Europe Rolls Out CCP Virus Vaccines

Europe Rolls Out CCP Virus Vaccines
People receive COVID-19 vaccinations in this screengrab taken from a video, in Rome, Italy on Dec. 27, 2020. (Ministero della Salute/Handout via Reuters)
Reuters
12/27/2020
Updated:
12/27/2020

Europe began a cross-border vaccination program of unprecedented scale on Dec. 27 as part of efforts to end a COVID-19 pandemic that has crippled economies and claimed more than 1.7 million lives around the world.

The region of 450 million people has secured contracts with a range of suppliers for more than 2 billion vaccine doses, and has set a goal for all adults to be inoculated during 2021.

While Europe has some of the best-resourced health care systems in the world, the sheer scale of the effort means that some countries are calling on retired medics to help out, while others have eased rules for who is allowed to give the injections.

With surveys pointing to high levels of hesitancy towards the vaccine in countries from France to Poland, leaders of the 27-country European Union are promoting it as the best chance of getting back to something like normal life next year.

“We are starting to turn the page on a difficult year,” Ursula von der Leyen, president of the Brussels-based European Commission, said in a tweet.

“Vaccination is the lasting way out of the pandemic.”

Hungary on Dec. 26 started to administer shots of the vaccine developed by Pfizer and BioNTech to frontline workers at hospitals in the capital, Budapest.

Countries including France, Germany, Italy, Austria, Portugal, and Spain began mass vaccinations, starting with health workers, on Dec. 27. Outside the EU, Britain, Switzerland, and Serbia had started in recent weeks.

The distribution of the Pfizer–BioNTech shot presents tough challenges. The vaccine uses new mRNA technology and must be stored at ultra-low temperatures of around minus 80 degrees Celsius (minus 112°F).
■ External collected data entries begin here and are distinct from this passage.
(** Summing group by group is summing everything, when every key has its
    group and no group is listed twice. *)
Lemma Qsum_by_groups (f : A -> Q) (ks : list string) (l : list A) :
  NoDup ks -> (forall x, In x l -> In (key x) ks) ->
  Qsum (map (fun g => Qsum (map f (filter (fun x => String.eqb (key x) g) l))) ks)
  == Qsum (map f l).
Proof.
  intros Hnd. induction l as [|a l IH]; intros Hcov.
  - cbn [filter map Qsum]. apply Qsum_zeros.
  - rewrite (Qsum_map_ext _
               (fun g => (if String.eqb (key a) g then f a else 0)
                         + Qsum (map f (filter (fun x => String.eqb (key x) g) l)))).
    + rewrite Qsum_map_plus, Qsum_indicator, IH; simpl; try lra; auto.
      * intros x Hx. apply Hcov. now right.
      * apply Hcov. now left.
    + intros g _. simpl. destruct (String.eqb (key a) g); simpl; lra.
Qed.

Lemma count_by_groups (ks : list string) (l : list A) :
  NoDup ks -> (forall x, In x l -> In (key x) ks) ->
  list_sum (map (fun g => List.length
                            (filter (fun x => String.eqb (key x) g) l)) ks)
  = List.length l.
Proof.
  intros Hnd. induction l as [|a l IH]; intros Hcov.
  - clear Hnd Hcov. induction ks; simpl; auto.
  - assert (Hin : In (key a) ks) by (apply Hcov; now left).
    assert (IH' : list_sum
                    (map (fun g => List.length
                                     (filter (fun x => String.eqb (key x) g) l)) ks)
                  = List.length l)
      by (apply IH; intros x Hx; apply Hcov; now right).
    clear IH Hcov. simpl. rewrite <- IH'. clear IH'.
    induction Hnd as [|k ks Hnot Hnd IHk]; [destruct Hin|].
    simpl. destruct Hin as [-> | Hin].
    + rewrite String.eqb_refl. simpl. f_equal. f_equal.
      apply f_equal, map_ext_in. intros g Hg.
      destruct (String.eqb_spec (key a) g); [subst; contradiction | reflexivity].
    + destruct (String.eqb_spec (key a) k); [subst; contradiction|].
      rewrite (IHk Hin). lia.
Qed.

End PartitionFacts.

Section ImpactTables.
Variable df : list Txn.row.
Variable new_launches : DataFrame Launch.row.
Variable sov_results : SOV.Results.

Lemma portfolio_impact_table (window_months : Z) (out : DataFrame Impact.row) :
  PortfolioImpact._calculate_portfolio_impact df new_launches sov_results
    window_months = Ok out ->
  columns out = Impact.labels
  /\ Permutation (rows out)
       (collect (PortfolioImpact.impact_of df sov_results window_months)
                (rows new_launches)).
Proof.
  unfold PortfolioImpact._calculate_portfolio_impact. intros Hout.
  destruct (collect (PortfolioImpact.impact_of df sov_results window_months)
                    (rows new_launches)) as [|r0 rs] eqn:E.
  - rewrite sort_values_desc_no_records in Hout. discriminate.
  - destruct (sort_values_desc_records_sorted Impact.net_impact Impact.labels
                "net_impact" (r0 :: rs)) as (out' & Hout' & Hc & Hp & _);
      [discriminate | simpl; tauto |].
    rewrite Hout' in Hout. injection Hout as <-. now split.
Qed.

Lemma rating_cases (net new : Q) :
  (PortfolioImpact.performance_rating net = "Excellent"
   <-> PortfolioImpact.classify net new = "Additive")
  /\ (PortfolioImpact.performance_rating net = "Poor"
      <-> net < - (1000000 # 1))
  /\ (PortfolioImpact.performance_rating net = "Moderate"
      <-> - (1000000 # 1) <= net /\ net <= 0).
Proof.
  unfold PortfolioImpact.performance_rating, PortfolioImpact.classify.
  destruct (Qlt_le_dec 0 net) as [Hpos | Hle].
  - split; [|split]; (split; intros Hx);
      first [reflexivity | discriminate | lra | (exfalso; lra)
            | (destruct Hx; exfalso; lra)].
  - destruct (Qlt_le_dec net (- new * (1 # 10))) as [Hs | Hs];
      destruct (Qlt_le_dec net (- (1000000 # 1))) as [Hp | Hp];
      (split; [|split]); (split; intros Hx);
        first [reflexivity | discriminate | lra | (exfalso; lra)
              | (split; lra) | (destruct Hx; exfalso; lra)].
Qed.

(** X13.  The classification table is derived from a returned impact
    table without raising, row for row; in it a launch is rated Excellent
    exactly when its launch type is Additive, Poor exactly when its net
    impact is below -1,000,000, and Moderate in between. *)
Theorem rating_agrees_with_launch_type (window_months : Z)
    (portfolio_impact : DataFrame Impact.row) :
  PortfolioImpact._calculate_portfolio_impact df new_launches sov_results
    window_months = Ok portfolio_impact ->
  exists classification,
    PortfolioImpact._classify_launches portfolio_impact = Ok classification
    /\ map Classification.product_id (rows classification)
       = map Impact.product_id (rows portfolio_impact)
    /\ map Classification.launch_type (rows classification)
       = map Impact.launch_type (rows portfolio_impact)
    /\ forall c, In c (rows classification) ->
         (Classification.performance_rating c = "Excellent"
          <-> Classification.launch_type c = "Additive")
         /\ (Classification.performance_rating c = "Poor"
             <-> Classification.net_impact c < - (1000000 # 1))
         /\ (Classification.performance_rating c = "Moderate"
             <-> - (1000000 # 1) <= Classification.net_impact c
                 /\ Classification.net_impact c <= 0).
Proof.
  intros Hout. destruct (portfolio_impact_table _ _ Hout) as [Hcols _].
  rewrite (classify_launches_value portfolio_impact Hcols).
  eexists. split; [reflexivity|]. cbn [rows].
  split; [now rewrite map_map|]. split; [now rewrite map_map|].
  intros c Hc. apply in_map_iff in Hc as (r & <- & Hr).
  cbn [Classification.performance_rating Classification.launch_type
         Classification.net_impact].
  destruct (portfolio_impact_rows _ _ _ _ _ _ Hout Hr) as (launch & _ & Hrow).
  apply impact_of_row in Hrow as (_ & _ & _ & _ & _ & _ & Htype).
  rewrite Htype. apply rating_cases.
Qed.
France, which received its first shipment of the two-dose vaccine on Dec. 26, began administering it in the greater Paris area and in the Burgundy-Franche-Comte region.

Germany, meanwhile, said trucks were on their way to deliver the vaccine to care homes for the elderly, which are first in line to receive the vaccine.

Beyond hospitals and care homes, sports halls and convention centers emptied by lockdown measures will become venues for mass inoculations.

In Italy, temporary solar-powered health care pavilions designed to look like five-petaled primrose flowers, a symbol of spring, will spring up in town squares around the country.

In Spain, doses are being delivered by air to its island territories and the North African enclaves of Ceuta and Melilla. Portugal is establishing separate cold storage units for its Atlantic archipelagos of Azores and Madeira.

“A window of hope has now opened, without forgetting that there is a very difficult fight ahead,” Portuguese Health Minister Marta Temido told reporters.